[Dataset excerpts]
═══

Lemma C8_search_witness :
  search_served lower no_timestamp renault_store true
    (mkQuery None (Some "completed") None None (Some "ren"))
  = ok (MissionRows [renault]) None
  /\ exists rows,
       search_served lower no_timestamp renault_store true
         (mkQuery None (Some "completed") None None (Some "ren"))
       = ok (MissionRows rows) None
       /\ In renault rows
       /\ forall m, In m rows ->
            wanted lower (mkQuery None (Some "completed") None None (Some "ren"))
              None None m.
Proof.
  split; [reflexivity|].
  destruct (C8_search lower no_timestamp renault_store
              (mkQuery None (Some "completed") None None (Some "ren"))
              None None) as (rows & E & L & _ & M & _ & W & _ & Sc).
  - intros x I t U. simpl in I.
    repeat (destruct I as [<-|I]; [try discriminate U|]); try destruct I;
      cbn in U; injection U as <-; reflexivity.
  - reflexivity.
  - reflexivity.
  - exists rows. split; [exact E|]. split.
    + destruct (Sc eq_refl eq_refl eq_refl renault) as [I|[N _]].
      * now left.
      * reflexivity.
      * reflexivity.
      * exact I.
      * injection E as <-. discriminate N.
    + intros m I. apply W.
      * intros t U. discriminate.
      * intros t U. injection U as <-. repeat split.
      * now apply M.
Defined.

(** The free text r_n finds the Renault, in none of whose fields it
    occurs; and a free text with a zero byte is answered 500. *)
Lemma C8_wildcard_matches_without_occurrence :
  search_served lower no_timestamp renault_store true
    (mkQuery (Some "r_n") None None None None)
  = ok (MissionRows [renault]) None
  /\ contains_ci "r_n" (Mission.mission_code renault) = false
  /\ contains_ci "r_n" (Mission.client_name renault) = false
  /\ contains_ci "r_n" (Mission.vehicle_brand renault) = false
  /\ contains_ci "r_n" (Mission.vehicle_model renault) = false
  /\ ~ wanted lower (mkQuery (Some "r_n") None None None None) None None
         renault
  /\ search_served lower no_timestamp renault_store true
       (mkQuery (Some (String Ascii.zero "")) None None None None)
     = failure 500 "Erreur lors de la recherche".
Proof.
  repeat split.
  intros (H & _). destruct (H "r_n" eq_refl) as [X|[X|[X|X]]]; discriminate X.
Qed.

(** ** The constraints hold in every reachable store *)

Lemma update_missions_ids id f l :
  (forall m, Mission.id (f m) = Mission.id m) ->
  map Mission.id (update_missions id f l) = map Mission.id l.
Proof.
  intros H. unfold update_missions. rewrite map_map. apply map_ext.
  intros m. destruct (Mission.id m =? id)%Z; [apply H | reflexivity].
Qed.

Lemma update_missions_codes id f l :
  (forall m, Mission.mission_code (f m) = Mission.mission_code m) ->
  map Mission.mission_code (update_missions id f l)
  = map Mission.mission_code l.
Proof.
  intros H. unfold update_missions. rewrite map_map. apply map_ext.
  intros m. destruct (Mission.id m =? id)%Z; [apply H | reflexivity].
Qed.

Lemma mission_exists_ids s id :
  mission_exists s id = true <-> In id (map Mission.id (missions s)).
Proof.
  unfold mission_exists. rewrite existsb_exists, in_map_iff.
  split; intros (m & A & B).
  - apply Z.eqb_eq in B. eauto.
  - exists m. split; [exact B | now apply Z.eqb_eq].
Qed.

(** An [UPDATE] which keeps key and code keeps the constraints. *)
Lemma constraints_update s id f :
  (forall m, Mission.id (f m) = Mission.id m) ->
  (forall m, Mission.mission_code (f m) = Mission.mission_code m) ->
  constraints_hold s ->
  constraints_hold
    (with_missions s (update_missions id f (missions s)) (missions_id_seq s)).
Proof.
  intros Hi Hc (I & C & P & N & R).
  unfold constraints_hold, unique_ids, unique_codes, unique_slots,
    unique_inspections, references_hold, mission_codes in *.
  cbn [missions missions_id_seq mission_photos inspections with_missions].
  now rewrite update_missions_ids, update_missions_codes.
Qed.

(** Drawing from the sequence of [missions] keeps the constraints. *)
Lemma constraints_draw s :
  constraints_hold s ->
  constraints_hold (with_missions s (missions s) (missions_id_seq s + 1)).
Proof.
  intros ((I & B) & C & P & N & R).
  repeat split; try assumption; try apply R.
  cbn [missions missions_id_seq with_missions].
  eapply Forall_impl; [|exact B]. cbn beta. intros. lia.
Qed.

(** An accepted [INSERT] keeps the constraints. *)
Lemma constraints_insert s row :
  Mission.id row = (missions_id_seq s + 1)%Z ->
  ~ In (Mission.mission_code row) (mission_codes s) ->
  constraints_hold s ->
  constraints_hold
    (with_missions s (missions s ++ [row]) (missions_id_seq s + 1)).
Proof.
  intros Hid Hcode ((I & B) & C & P & N & (R1 & R2)).
  unfold constraints_hold, unique_ids, unique_codes, unique_slots,
    unique_inspections, references_hold, mission_codes in *.
  cbn [missions missions_id_seq mission_photos inspections with_missions].
  rewrite !map_app. cbn [map]. rewrite Hid.
  assert (Fresh : ~ In (missions_id_seq s + 1)%Z (map Mission.id (missions s))).
  { intros X. rewrite Forall_forall in B. apply B in X. lia. }
  assert (Add : forall {A : Type} (l : list A) x,
            NoDup l -> ~ In x l -> NoDup (l ++ [x])).
  { intros A l x Nl Nx. apply (Permutation_NoDup (l := x :: l)).
    - apply Permutation_cons_append.
    - now constructor. }
  repeat split; try assumption.
  - now apply Add.
  - apply Forall_app. split.
    + eapply Forall_impl; [|exact B]. cbn beta. intros. lia.
    + constructor; [lia | constructor].
  - now apply Add.
  - eapply Forall_impl; [|exact R1]. cbn beta. intros p Hp.
    apply in_or_app. now left.
  - eapply Forall_impl; [|exact R2]. cbn beta. intros i Hi.
    apply in_or_app. now left.
Qed.

Lemma upsert_forall {A : Type} (P : A -> Prop) hit set row (l : list A) :
  Forall P l -> (forall x, P x -> P (set x)) -> P row ->
  Forall P (fst (Sql.upsert hit set row l)).
Proof.
  intros F S R. unfold Sql.upsert. destruct (find hit l); cbn [fst].
  - induction F as [|x l Px F IH]; cbn [map]; constructor; auto.
    destruct (hit x); auto.
  - apply Forall_app. split; [exact F | now constructor].
Qed.

Lemma constraints_create v s now_js now rnd lookup_ok insert_ok b :
  constraints_hold s ->
  constraints_hold (fst (create v s now_js now rnd lookup_ok insert_ok b)).
Proof.
  intros H. unfold create.
  destruct (existsb _ (required_fields b)); [exact H|].
  destruct insert_ok; [|exact H].
  unfold insert_mission.
  destruct (Body.prepareValue (CreateBody.vehicleBrand b));
    [|now apply constraints_draw].
  destruct (Body.prepareValue (CreateBody.vehicleModel b));
    [|now apply constraints_draw].
  destruct (Body.prepareValue (CreateBody.pickupLocation b));
    [|now apply constraints_draw].
  destruct (Body.prepareValue (CreateBody.deliveryLocation b));
    [|now apply constraints_draw].
  destruct (Body.prepareValue (CreateBody.clientName b));
    [|now apply constraints_draw].
  destruct (Body.prepareValue (CreateBody.clientEmail b));
    [|now apply constraints_draw].
  destruct (existsb _ (mission_codes s)) eqn:E; [now apply constraints_draw|].
  cbn [fst]. apply constraints_insert; [reflexivity | | exact H].
  cbn [Mission.mission_code]. intros I.
  assert (existsb (String.eqb (generateMissionCode s now_js lookup_ok rnd))
                  (mission_codes s) = true) as X.
  { apply existsb_exists. eexists. split; [exact I | apply String.eqb_refl]. }
  congruence.
Qed.
(* ===== verification/Device.v ===== *)
(** * Devices

    Code that drives a device sees memory and an I/O bus: ports read and
    written by [in] and [out] ([kernel/x86.h]) and device registers at physical
    addresses.  What is behind the bus is a type [D] with its reactions to
    reads and writes ([Bus]); the drivers are proved against models of the
    devices they drive. *)
From S2P Require Import Prelude Types Str.

Inductive ioaddr := Port8 (p : Z) | Port32 (p : Z) | Mmio (a : Z).

(** The value a read returns may depend on, and change, the device. *)
Class Bus (D : Type) := {
  bus_read : ioaddr -> D -> Z * D;
  bus_write : ioaddr -> Z -> D -> D }.

Record mach (D : Type) := mkMach { m_mem : gmap Z Z; m_dev : D }.
Arguments mkMach {D}.
Arguments m_mem {D}.
Arguments m_dev {D}.

Section bus.
Context {D : Type} `{!Bus D}.
Definition IO (A : Type) : Type := mach D -> outcome (mach D) A.

Definition io_read (a : ioaddr) : IO Z := fun s =>
  let '(v, d) := bus_read a (m_dev s) in Done v (mkMach (m_mem s) d).
Definition io_write (a : ioaddr) (v : Z) : IO unit := fun s =>
  Done tt (mkMach (m_mem s) (bus_write a v (m_dev s))).

Definition inb (port : Z) : IO Z := v <- io_read (Port8 port) ;; ret (u8 v).
Definition outb (port v : Z) : IO unit := io_write (Port8 port) (u8 v).

(** [insl], [outsl] and [stosb]: [cnt] words to or from memory, bytes into memory. *)
Fixpoint insl (port addr : Z) (cnt : nat) : IO unit :=
  match cnt with
  | O => ret tt
  | S cnt' =>
      v <- io_read (Port32 port) ;;
      modify (fun s => mkMach (store32 addr v (m_mem s)) (m_dev s)) ;;
      insl port (addr + 4) cnt'
  end.
Fixpoint outsl (port addr : Z) (cnt : nat) : IO unit :=
  match cnt with
  | O => ret tt
  | S cnt' =>
      v <- gets (fun s => load32 (m_mem s) addr) ;;
      io_write (Port32 port) v ;;
      outsl port (addr + 4) cnt'
  end.
Definition io_stosb (addr data : Z) (cnt : nat) : IO unit :=
  modify (fun s => mkMach (stosb addr data cnt (m_mem s)) (m_dev s)).

(** ** Rules *)
Lemma wp_io_read {A} P a (k : Z -> IO A) s Q :
  wp P (k (bus_read a (m_dev s)).1 (mkMach (m_mem s) (bus_read a (m_dev s)).2)) Q -> wp P ((x <- io_read a ;; k x) s) Q.
Proof. unfold io_read, bind. by destruct (bus_read a (m_dev s)). Qed.
Lemma wp_io_write {A} P a v (k : unit -> IO A) s Q :
  wp P (k tt (mkMach (m_mem s) (bus_write a v (m_dev s)))) Q -> wp P ((x <- io_write a v ;; k x) s) Q.
Proof. done. Qed.
Lemma wp_inb {A} P p (k : Z -> IO A) s Q :
  wp P (k (u8 (bus_read (Port8 p) (m_dev s)).1) (mkMach (m_mem s) (bus_read (Port8 p) (m_dev s)).2)) Q -> wp P ((x <- inb p ;; k x) s) Q.
Proof. intros Hk. unfold inb. by apply wp_assoc, wp_io_read, wp_ret_bind. Qed.
Lemma wp_outb {A} P p v (k : unit -> IO A) s Q :
  wp P (k tt (mkMach (m_mem s) (bus_write (Port8 p) (u8 v) (m_dev s)))) Q -> wp P ((x <- outb p v ;; k x) s) Q.
Proof. done. Qed.
End bus.

Ltac io_step := repeat (first
  [apply wp_inb | apply wp_outb | apply wp_io_read | apply wp_io_write | apply wp_assoc | apply wp_ret_bind | apply wp_gets | apply wp_modify]; cbv beta).

(** ** Bytes of memory *)
Definition mem_bytes (m : gmap Z Z) (p : Z) (n : nat) : list Z := (fun k => load8 m (p + Z.of_nat k)) <$> seq 0 n.
Lemma mem_bytes_S (m : gmap Z Z) (p : Z) (n : nat) : mem_bytes m p (S n) = load8 m p :: mem_bytes m (p + 1) n.
Proof.
  unfold mem_bytes. cbn [seq]. rewrite fmap_cons. f_equal; [f_equal; lia|]. rewrite <- fmap_S_seq, <- list_fmap_compose.
  apply list_fmap_ext. intros ? k ?. cbn. f_equal. lia.
Qed.
Lemma mem_bytes_length (m : gmap Z Z) (p : Z) (n : nat) : length (mem_bytes m p n) = n.
Proof. unfold mem_bytes. by rewrite length_fmap, length_seq. Qed.
Lemma mem_bytes_lookup (m : gmap Z Z) (p : Z) (n k : nat) : (k < n)%nat -> mem_bytes m p n !!! k = load8 m (p + Z.of_nat k).
Proof. intros Hk. apply list_lookup_total_correct. unfold mem_bytes. rewrite list_lookup_fmap, lookup_seq_lt by done. done. Qed.

(** ** The disk controller

    The PIO registers of an ATA controller with two drives, as the drivers use
    them: the task file, a status that shows busy for some reads after a
    command ([latency]), and a data register that delivers the words of the
    sector a read command names, or takes those of a write command. *)
Record ata := mkAta {
  a_count : Z; a_lba0 : Z; a_lba1 : Z; a_lba2 : Z; a_drive : Z;
  a_busy : nat; a_latency : nat;
  a_out : list Z; a_in : option (list Z);
  a_sectors : gmap (Z * Z) (list Z) }.

(** The drive and the sector the task file names. *)
Definition ata_lba (d : ata) : Z :=
  a_lba0 d + 2 ^ 8 * a_lba1 d + 2 ^ 16 * a_lba2 d + 2 ^ 24 * Z.land (a_drive d) 15.
Definition ata_unit (d : ata) : Z := Z.land (Z.shiftr (a_drive d) 4) 1.
Definition ata_sector (d : ata) (u lba : Z) : list Z := default (replicate 512 0) (a_sectors d !! (u, lba)).

Definition words_of (l : list Z) : list Z :=
  (fun k => l !!! (4 * k)%nat + 2 ^ 8 * l !!! (4 * k + 1)%nat + 2 ^ 16 * l !!! (4 * k + 2)%nat + 2 ^ 24 * l !!! (4 * k + 3)%nat) <$> seq 0 128.
Definition bytes_of (ws : list Z) : list Z := concat ((fun w => [u8 w; u8 (w / 2 ^ 8); u8 (w / 2 ^ 16); u8 (w / 2 ^ 24)]) <$> ws).

Definition ata_read (a : ioaddr) (d : ata) : Z * ata :=
  match a with
  | Port8 0x1f7 =>
      match a_busy d with
      | O => (0x40, d)
      | S n => (0x80, mkAta (a_count d) (a_lba0 d) (a_lba1 d) (a_lba2 d) (a_drive d) n (a_latency d) (a_out d) (a_in d) (a_sectors d))
      end
  | Port32 0x1f0 =>
      match a_out d with
      | [] => (0, d)
      | w :: ws => (w, mkAta (a_count d) (a_lba0 d) (a_lba1 d) (a_lba2 d) (a_drive d) (a_busy d) (a_latency d) ws (a_in d) (a_sectors d))
      end
  | _ => (0xff, d)
  end.
Definition ata_write (a : ioaddr) (v : Z) (d : ata) : ata :=
  match a with
  | Port8 0x1f2 => mkAta v (a_lba0 d) (a_lba1 d) (a_lba2 d) (a_drive d) (a_busy d) (a_latency d) (a_out d) (a_in d) (a_sectors d)
  | Port8 0x1f3 => mkAta (a_count d) v (a_lba1 d) (a_lba2 d) (a_drive d) (a_busy d) (a_latency d) (a_out d) (a_in d) (a_sectors d)
  | Port8 0x1f4 => mkAta (a_count d) (a_lba0 d) v (a_lba2 d) (a_drive d) (a_busy d) (a_latency d) (a_out d) (a_in d) (a_sectors d)
  | Port8 0x1f5 => mkAta (a_count d) (a_lba0 d) (a_lba1 d) v (a_drive d) (a_busy d) (a_latency d) (a_out d) (a_in d) (a_sectors d)
  | Port8 0x1f6 => mkAta (a_count d) (a_lba0 d) (a_lba1 d) (a_lba2 d) v (a_busy d) (a_latency d) (a_out d) (a_in d) (a_sectors d)
  | Port8 0x1f7 =>
      if v =? 0x20 then
        mkAta (a_count d) (a_lba0 d) (a_lba1 d) (a_lba2 d) (a_drive d) (a_latency d) (a_latency d)
          (words_of (ata_sector d (ata_unit d) (ata_lba d))) None (a_sectors d)
      else if v =? 0x30 then
        mkAta (a_count d) (a_lba0 d) (a_lba1 d) (a_lba2 d) (a_drive d) (a_latency d) (a_latency d) [] (Some []) (a_sectors d)
      else d
  | Port32 0x1f0 =>
      match a_in d with
      | None => d
      | Some ws =>
          let ws := ws ++ [v] in
          if (length ws =? 128)%nat then
            mkAta (a_count d) (a_lba0 d) (a_lba1 d) (a_lba2 d) (a_drive d) (a_busy d) (a_latency d) (a_out d) None
              (<[(ata_unit d, ata_lba d) := bytes_of ws]> (a_sectors d))
          else mkAta (a_count d) (a_lba0 d) (a_lba1 d) (a_lba2 d) (a_drive d) (a_busy d) (a_latency d) (a_out d) (Some ws) (a_sectors d)
      end
  | _ => d
  end.
#[export] Instance ata_bus : Bus ata := { bus_read := ata_read; bus_write := ata_write }.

═══

— Task statement —
The required answer is the run of lines above, starting at the line with "io_write (Port32 port) v ;;" and ending at the line with "a v (k : unit", reproduced exactly with both ends.

— Expected output —
      io_write (Port32 port) v ;;
      outsl port (addr + 4) cnt'
  end.
Definition io_stosb (addr data : Z) (cnt : nat) : IO unit :=
  modify (fun s => mkMach (stosb addr data cnt (m_mem s)) (m_dev s)).

(** ** Rules *)
Lemma wp_io_read {A} P a (k : Z -> IO A) s Q :
  wp P (k (bus_read a (m_dev s)).1 (mkMach (m_mem s) (bus_read a (m_dev s)).2)) Q -> wp P ((x <- io_read a ;; k x) s) Q.
Proof. unfold io_read, bind. by destruct (bus_read a (m_dev s)). Qed.
Lemma wp_io_write {A} P a v (k : unit -> IO A) s Q :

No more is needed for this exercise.